This year Life seems to be filled with milestones, large and small, sweet and painful, debilitating and healing. As the year progresses the milestones have turned far from the negative, and into the great and positive. I have written of many of the great moments; the birth of the Bright Bean, joining the fire department, weddings, physical triumphs, mental victories. In this, The Year of Win, there have been so many moments of triumph and joy, that I can look back at the long winter and the deep, cold abyss that nearly consumed me, and it feels like a fading dream. My journey to the abyss has become nothing more than a nocturnal aberration, fast disappearing in the morning sun. As I stride forward into my new dawn, new day, new beginning, I let past troubles fall away until they are nothing but dusty cobwebs of faint memories. It seems I find another moment of revelation, another personal victory, with the regularity of the moon. Some great and glorious, others small but filling me with pride. I have come so far in so short a time. As if I were held back as my life moved forward, pulling away, stretching into the future, then released with the suddenness of a catapult. Vaulted forward with eye-watering speed. Propelled with the pent up energies stored, held close to the heart, finally exploding forward in a rush that was not to be denied.

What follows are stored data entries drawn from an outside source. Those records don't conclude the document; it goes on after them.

(* ===== verification/AdminDeps.v ===== *)
(** * AdminDeps: admin/deps.py, who may call the administration API

    The dependencies of the API's endpoints.  A dependency that refuses raises an
    [HTTPException], and the unit of work of the request is given up with it. *)

From S2P Require Import Prelude PyStr Encoding JsonText Json PyTime Url Ip Config Db Effects Crypto Web.
From S2P Require Import Keys Sessions Dpop Tokens ResourceServer.
Local Open Scope Z_scope.

(** What the dependencies read of the framework's request: its headers and peer, the
    method, the URL and the path. *)
Record ApiRequest := mkApiRequest {
  rq_request : Request;
  rq_method : string;
  rq_url : string;
  rq_path : string;
}.

Definition client_ip (request : ApiRequest) : M string := resolve_client_ip (rq_request request).

(** [map f] of an operation that may raise. *)
Fixpoint all_ok {A} (l : list (option A)) : option (list A) :=
  match l with
  | [] => Some []
  | o :: rest => match o, all_ok rest with Some a, Some r => Some (a :: r) | _, _ => None end
  end.

Definition lan_networks (cidrs : string) : option (list IpNetwork) :=
  all_ok (map (fun c => ip_network (strip c))
    (List.filter (fun c => negb (bool_decide (strip c = ""))) (split_char "," cidrs))).

Definition LAN_DETAIL : string := "admin console is restricted to the local network".

Definition require_lan_client (request : ApiRequest) : M unit :=
  let! cfg := asks id in
  if bool_decide (admin_lan_cidrs cfg = "") then ret tt
  else
    let! ip := client_ip request in
    match ip_address ip with
    | None => raise (HTTPException 403 LAN_DETAIL [])
    | Some addr =>
        match lan_networks (admin_lan_cidrs cfg) with
        | None => raise (ValueError "ip_network")
        | Some nets =>
            if existsb (in_network addr) nets then ret tt
            else raise (HTTPException 403 LAN_DETAIL [])
        end
    end.

(** The configured origin the forwarded host selects; the first one by default. *)
Fixpoint origin_for (fwd_host : string) (origins : list string) (default : string) : result string :=
  match origins with
  | [] => Ok default
  | candidate :: rest =>
      match urlsplit candidate with
      | None => Raise (ValueError "urlsplit")
      | Some u => if bool_decide (lower (url_netloc u) = fwd_host) then Ok candidate
                  else origin_for fwd_host rest default
      end
  end.

Definition expected_htu (request : ApiRequest) : M string :=
  let! cfg := asks id in
  let origins := List.filter (fun o => negb (bool_decide (o = ""))) [admin_ui_origin cfg; portal_origin cfg] in
  match origins with
  | [] => ret (rq_url request)
  | first :: _ =>
      let fwd_host := lower (strip (before "," (default "" (header (rq_request request) "x-forwarded-host")))) in
      let! origin := lift (if bool_decide (fwd_host = "") then Ok first
                           else origin_for fwd_host origins first) in
      ret (rstrip_char "/" origin +:+ rq_path request)
  end.

(** The 401 of a request the resource server's check refuses. *)
Definition unauthenticated (err : string) : exn :=
  HTTPException 401 err
    [("WWW-Authenticate", "DPoP error=" +:+ String DQ err +:+ String DQ ", algs=" +:+
        String DQ "ES256" +:+ String DQ "")].

Section Deps.
Context {aead : Aead} {ec : EcKeys} {jose : Jose} {jwt : Jwt}.

Definition check_token (request : ApiRequest) : M AuthedRequest :=
  try_ (let! htu := expected_htu request in
        let! ip := client_ip request in
        let! now := utcnow in
        check_request (header (rq_request request) "authorization") (header (rq_request request) "dpop")
          (rq_method request) htu ip now)
    (fun x => match x with
              | RequestAuthError err _ => Some (raise (unauthenticated err))
              | _ => None
              end).
(* ===== verification/GatewayLogin.v ===== *)
(** * GatewayLogin: gateway.callback and authz/gwkey.py

    The gateway as a client of the issuer: its DPoP key and proofs, and the callback that
    exchanges the authorization code for tokens over HTTP and opens a gateway session.
    The key derivation and the elliptic-curve library are parameters, and so is the HTTP
    exchange, a computation that may do anything the issuer does. *)

From S2P Require Import Prelude PyStr Encoding Digest Json JsonText PyTime Config Db Effects Crypto Web.
From S2P Require Import Keys Events Sessions Dpop Tokens TokenEndpoint Pages Gateway.
Local Open Scope Z_scope.

(** HKDF-SHA256, a private key from its scalar, and the public JWK of a key. *)
Class GwCrypto := {
  hkdf : forall (length : nat) (salt info key : string), string;
  derive_private_key : Z -> string;
  public_jwk : string -> json;
}.

Definition P256_ORDER : Z := 0xFFFFFFFF00000000FFFFFFFFFFFFFFFFBCE6FAADA7179E84F3B9CAC2FC632551.

(** [int.from_bytes(b)], big endian. *)
Fixpoint int_of_bytes_acc (b : string) (acc : Z) : Z :=
  match b with EmptyString => acc | String c b' => int_of_bytes_acc b' (acc * 256 + ord c) end.
Definition int_of_bytes (b : string) : Z := int_of_bytes_acc b 0.

Record HttpResponse := mkHttpResponse { hr_status : Z; hr_content : string }.

Section GatewayLogin.
Context {aead : Aead} {ec : EcKeys} {jose : Jose} {jwt : Jwt} {gwc : GwCrypto}.
Context (run : list string -> ProcessResult).
(** [idp_http.post(path, data, headers={"DPoP": ...})]; [None] is an [httpx.HTTPError]. *)
Context (idp_post : string -> list (string * string) -> string -> M (option HttpResponse)).

(** ** gwkey.py *)

Definition key_scalar (okm : string) : Z := int_of_bytes okm mod (P256_ORDER - 1) + 1.

Definition gateway_dpop_key (backend : SecretsBackend) : result string :=
  match get_master_key backend (current_key_id backend) with
  | Raise x => Raise x
  | Ok master => Ok (derive_private_key (key_scalar (hkdf 32 "hyproxy-gateway-dpop" "v1" master)))
  end.

Definition make_proof (key htm htu : string) (access_token : option string) : M string :=
  let! jti := uuid4 in
  let! now := utcnow in
  let claims :=
    [("jti", JStr (uuid_hex jti)); ("htm", JStr htm); ("htu", JStr htu); ("iat", JInt (timestamp_int now))]
    ++ match access_token with Some t => [("ath", JStr (ath_of t))] | None => [] end in
  ret (jws_sign (JObj [("typ", JStr "dpop+jwt"); ("alg", JStr "ES256"); ("jwk", public_jwk key)])
         (dumps_default (JObj claims)) key).

(** ** gateway.py *)

Definition failed : Response := plain 400 "sign-in failed, start over".

(** [body[k]] of the parsed answer, as the token it is used for. *)
Definition token_of (body : json) (k : string) : M string :=
  match body with
  | JObj fields =>
      match assoc k fields with
      | Some (JStr t) => ret t
      | Some _ => raise (LibraryError "AttributeError")
      | None => raise (KeyError k)
      end
  | _ => raise (TypeError "indices")
  end.

(** The tokens of a successful answer, verified; [None] when they are refused. *)
Definition read_tokens (content : string) (now : Z) : M (option (AccessClaims * list (string * json))) :=
  try_
    (let! cfg := asks id in
     match json_loads content with
     | None => raise (ValueError "json")
     | Some body =>
         let! token := token_of body "access_token" in
         let! access := verify_access_token token now in
         let! token := token_of body "id_token" in
         let! claims := verify_id_token token (gateway_client_id cfg) now in
         ret (Some (access, claims))
     end)
    (fun x => match x with
              | TokenError _ | KeyError _ | ValueError _ => Some (ret None)
              | _ => None
              end).

(** The gateway session of a verified login. *)
Definition open_gateway_session (access : AccessClaims) (return_url ip : string) : M Response :=
  let! cfg := asks id in
  let! session := get_session (cl_sid access) in
  match session with
  | None => ret failed
  | Some session =>
      let! secret := new_token in
      let! gid := uuid4 in
      let! ts := server_now in
      db_add "gateway_sessions" gateway_sessions upd_gateway_sessions no_clash gid
        (mkGatewaySession (s_user_id session) (cl_sid access) (sha256_hex secret) ip ts None);;
      emit SESSION_CREATED ip true (Some (s_user_id session)) (Some (cl_sid access))
        (Some (gateway_client_id cfg)) [("stage", JStr "gateway")];;
      set_gateway_cookie (cookie_of gid secret) (redirect 303 return_url)
  end.

(** What follows the answer of the token endpoint. *)
Definition finish_login (row : GatewayLoginState) (answer : option HttpResponse) (ip : string) (now : Z)
  : M Response :=
  match answer with
  | None => ret (plain 502 "sign-in temporarily unavailable, try again")
  | Some r =>
      if negb (hr_status r =? 200) then ret failed
      else
        let! tokens := read_tokens (hr_content r) now in
        match tokens with
        | None => ret failed
        | Some (access, claims) =>
            if negb (is_str (gl_nonce row) (get "nonce" claims)) then ret failed
            else open_gateway_session access (gl_return_url row) ip
        end
  end.

Definition state_usable (row : GatewayLoginState) (ip : string) (now : Z) : bool :=
  (now <? gl_expires_at row) && bool_decide (gl_source_ip row = ip).

Definition callback (request : Request) (code state error : string) : M Response :=
  let! cfg := asks id in
  let! now := utcnow in
  let! ip := resolve_client_ip request in
  if negb (bool_decide (error = "")) then ret (plain 400 ("sign-in failed: " +:+ error))
  else if bool_decide (code = "") || bool_decide (state = "")
  then ret (plain 400 "missing code or state")
  else
    let! t := gets gateway_login_states in
    match t !! sha256_hex state with
    | None => ret (plain 400 "sign-in expired, start over")
    | Some row =>
        if negb (state_usable row ip now) then ret (plain 400 "sign-in expired, start over")
        else
          moddb (upd_gateway_login_states (delete (sha256_hex state)));;
          let! backend := secrets_backend run in
          let! key := lift (gateway_dpop_key backend) in
          let! proof := make_proof key "POST" (token_htu cfg) None in
          let! answer := idp_post "/oidc/token"
            [("grant_type", "authorization_code"); ("client_id", gateway_client_id cfg); ("code", code);
             ("redirect_uri", gateway_redirect_uri cfg); ("code_verifier", gl_code_verifier row)] proof in
          finish_login row answer ip now
    end.

(** ** Lemmas *)

(** The derived scalar is a valid private key of the group. *)
Lemma key_scalar_range okm : 1 <= key_scalar okm < P256_ORDER.
Proof.
  unfold key_scalar. assert (0 < P256_ORDER - 1) by (unfold P256_ORDER; lia).
  pose proof (Z.mod_pos_bound (int_of_bytes okm) (P256_ORDER - 1) ltac:(done)). lia.
Qed.

Lemma steps_make_proof R `{!PreOrder R} k htm htu a : steps R (make_proof k htm htu a).
Proof. unfold make_proof. cbv zeta. steps_auto. Qed.

Lemma read_tokens_Some content now e s access claims s' :
  read_tokens content now e s = (Ok (Some (access, claims)), s') ->
  s' = s /\ exists body at_ it, json_loads content = Some (JObj body)
    /\ assoc "access_token" body = Some (JStr at_) /\ assoc "id_token" body = Some (JStr it)
    /\ verify_access_token at_ now e s = (Ok access, s)
    /\ verify_id_token it (gateway_client_id (settings e)) now e s = (Ok claims, s).
Proof.
  assert (forall t c n e0 s0 r s1, verify_id_token t c n e0 s0 = (Ok r, s1) -> s1 = s0) as Hid.
  { intros t c n e0 s0 r s1 H. unfold verify_id_token in H. mread H. mlift H h Hh.
    destruct (negb _); [done|]. mstep H cl s2 H2.
    assert (s2 = s0) as ->.
    { unfold decode_with in H2. mread H2. destruct (scalar _) as [[k row]|]; [|done].
      mlift H2 key Hk. destruct (jwt_decode t key); [|done]. unfold ret in H2. by injection H2 as _ <-. }
    destruct (negb _); [done|]. destruct (negb _); [done|]. mlift H x Hx. unfold ret in H.
    by injection H as _ <-. }
  unfold read_tokens, try_. intros Hr.
  destruct ((let! cfg := asks id in _) e s) as [[[[a c]|]|x] s1] eqn:E.
  - injection Hr as -> -> ->. mread E. destruct (json_loads content) as [[]|] eqn:Ej; try done.
    unfold token_of in E. destruct (assoc "access_token" _) as [[]|] eqn:E1; try done. mread E.
    mstep E ac s2 H2. pose proof (verify_access_token_Ok _ _ _ _ _ _ H2) as [-> _].
    destruct (assoc "id_token" _) as [[]|] eqn:E2; try done. mread E. mstep E cl s3 H3.
    pose proof (Hid _ _ _ _ _ _ _ H3) as ->. unfold ret in E. injection E as <- <- <-. eauto 10.
  - done.
  - destruct x; done.
Qed.

(** ** Specification *)

(** The exchange with the issuer leaves the gateway's own tables alone. *)
Definition gateway_tables (d : Db) := (gateway_login_states d, gateway_sessions d).
Definition idp_keeps : Prop := forall path data proof, steps (same gateway_tables) (idp_post path data proof).

(** The tokens of the answer, as verified in the state the exchange left. *)
Definition tokens_good (e : Env) (d : Db) (now : Z) (nonce : string) (access : AccessClaims) : Prop :=
  exists at_ it claims, (exists kid rid row cl, good_access (settings e) d at_ now access kid rid row cl)
    /\ (exists s0, db s0 = d /\ verify_id_token it (gateway_client_id (settings e)) now e s0 = (Ok claims, s0))
    /\ get "nonce" claims = JStr nonce.

(** The gateway session a callback opens, and its answer. *)
Record gateway_opened (e : Env) (d d' : Db) (row : GatewayLoginState) (ip : string) (now : Z)
    (resp : Response) : Prop := {
  go_session : exists d1 access se gid secret, tokens_good e d1 now (gl_nonce row) access
    /\ sessions d1 !! cl_sid access = Some se
    /\ gateway_sessions d !! gid = None
    /\ gateway_sessions d' = <[gid := mkGatewaySession (s_user_id se) (cl_sid access) (sha256_hex secret)
                                        ip (tx_now e) None]> (gateway_sessions d)
    /\ rs_cookies resp = [SetCookie (gateway_cookie_name (settings e)) (cookie_of gid secret) true true
         "lax" "/" (nonempty (Some (gateway_cookie_domain (settings e)))) (Some (refresh_abs_ttl (settings e)))];
  go_redirect : rs_status resp = 303 /\ rs_body resp = RedirectTo (gl_return_url row);
}.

Another milestone met and passed with ease this last weekend. One that had loomed over me, as a dark pillar, shadowing life. When faced it turned to nothing but ash. It crumbled before me, blown away on the winds of growth and change. It was a sweet moment, a conquest, a triumph, a delicious victory. I felt my own strength and power grow and swell as I faced the colossus and it revealed itself to be a hollow, fragile husk of insignificance. I was truly and deeply amazed at the ease in which this behemoth fell before me, with no aftershock, no painful backlash. I was amazed at my strength and stability.
This last year has led me along dark pathways, through bleak tunnels, over massive obstacles, but I have come through the victor. Stronger, healthier, saner, stabler than ever before. I did it. Me. Myself. I did it. And I am proud.